Abstract
Small area estimation techniques are used in sample surveys, where direct estimates for small domains are not reliable due to small sample sizes in the domains. We estimate the domain means by generalized linear compositions of the weighted sample means and the synthetic estimators that are obtained from the regression-synthetic model of fixed effects, based on the domain level auxiliary information. In the proposed method, the number of parameters of optimal compositions is reduced to a single unknown parameter, which is further evaluated by minimizing an empirical risk function.

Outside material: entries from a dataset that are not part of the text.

(** * Web Bot Auth validation flow: directory resolver and signature verifier

    A shallow embedding of [webBotAuth/validation/lib/directory.ts] and
    [webBotAuth/validation/lib/signature.ts], and the properties of the
    two-stage verification protocol proved about it. *)

From stdpp Require Import gmap strings list pretty.
From Stdlib Require Import ZArith Ascii String.

Local Open Scope string_scope.
Local Open Scope Z_scope.

(** ** JavaScript values

    [response.json()] yields an arbitrary JSON value and the code inspects
    it dynamically ([typeof], truthiness, property reads), so the model keeps
    JSON values as they are.  An absent property ([undefined]) is [None].
    The code never looks at the magnitude of a JSON number, only at its type
    and (in one error message) its rendering, so numbers are integers. *)

#[warnings="-register-all"]
Inductive Json : Type :=
  | JNull
  | JBool (b : bool)
  | JNumber (n : Z)
  | JString (s : string)
  | JArray (items : list Json)
  | JObject (fields : list (string * Json)).

(** The double quote character, for messages that contain one. *)
Definition dq : string := String (ascii_of_nat 34) EmptyString.

(** Own-property read on a parsed object (the first binding of a name is the
    property; [JSON.parse] leaves one binding per name). *)
Fixpoint assoc (name : string) (fields : list (string * Json)) : option Json :=
  match fields with
  | [] => None
  | (k, v) :: rest => if String.eqb k name then Some v else assoc name rest
  end.

(** [v.name] for the property names the code reads on values that passed its
    [typeof v === "object"] test: objects answer with their own property,
    arrays have none of [kty], [crv], [x], [kid], [nbf], [exp], [purpose]. *)
Definition prop (v : Json) (name : string) : option Json :=
  match v with
  | JObject fields => assoc name fields
  | _ => None
  end.

(** JavaScript truthiness, [!!v]. *)
Definition truthy (v : option Json) : bool :=
  match v with
  | None | Some JNull => false
  | Some (JBool b) => b
  | Some (JNumber n) => negb (n =? 0)
  | Some (JString s) => negb (String.eqb s EmptyString)
  | Some (JArray _) | Some (JObject _) => true
  end.

(** [typeof v === "object"] ([null], arrays and objects). *)
Definition typeof_object (v : option Json) : bool :=
  match v with
  | Some JNull | Some (JArray _) | Some (JObject _) => true
  | _ => false
  end.

(** [v !== undefined]. *)
Definition defined (v : option Json) : bool :=
  match v with None => false | Some _ => true end.

(** [typeof v === "string"] and [typeof v === "number"]. *)
Definition typeof_string (v : option Json) : bool :=
  match v with Some (JString _) => true | _ => false end.

Definition typeof_number (v : option Json) : bool :=
  match v with Some (JNumber _) => true | _ => false end.

(** [v === s] for a string [s]. *)
Definition strict_eq_string (v : option Json) (s : string) : bool :=
  match v with Some (JString t) => String.eqb t s | _ => false end.

(** [Array.prototype.join(",")] over already rendered elements. *)
Fixpoint join_comma (parts : list string) : string :=
  match parts with
  | [] => EmptyString
  | [p] => p
  | p :: rest => p +:+ "," +:+ join_comma rest
  end.

Definition template_string (v : option string) : string :=
  match v with None => "undefined" | Some s => s end.

(** ** Structure validation ([directory.ts]) *)

(** The anonymous result type [{ isValid: boolean; error?: string }]. *)
Module StructureCheck.
Record t : Type := mk { isValid : bool; error : option string }.
Definition ok : t := mk true None.
Definition fail (msg : string) : t := mk false (Some msg).
End StructureCheck.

We apply various composite and related estimators to estimate proportions of the unemployed in a simulation study, based on the Lithuanian Labor Force Survey data. Conclusions on advantages and disadvantages of the proposed compositions are obtained from this empirical comparison.
Highlights
The overall sample size of a survey is usually designed to produce reliable estimates of parameters for the whole survey population and for some of its domains, where the reliability is understood as the acceptability of errors of the estimators
In the Lithuanian Labor Force Survey (LFS), the estimated errors of the domain-specific direct estimates of proportions of the unemployed are acceptable at the county level, but the accuracy of the direct estimates is poor at a lower municipality level
To get a deeper insight into differences among reliable estimators S, PK, DSC, HR, and FH, we present the distributions of their root mean squared errors (RMSEs) in the classes of domains
Summary
The overall sample size of a survey is usually designed to produce reliable estimates of parameters for the whole survey population and for some of its domains, where the reliability is understood as the acceptability of errors of the estimators. In the Lithuanian Labor Force Survey (LFS), the estimated errors of the domain-specific direct estimates of proportions of the unemployed are acceptable at the county level, but the accuracy of the direct estimates is poor at a lower municipality level. It seems that this problem can be solved by allocating the sample according to the subdivision by municipalities, but the total sample size is too large for the budget of the survey.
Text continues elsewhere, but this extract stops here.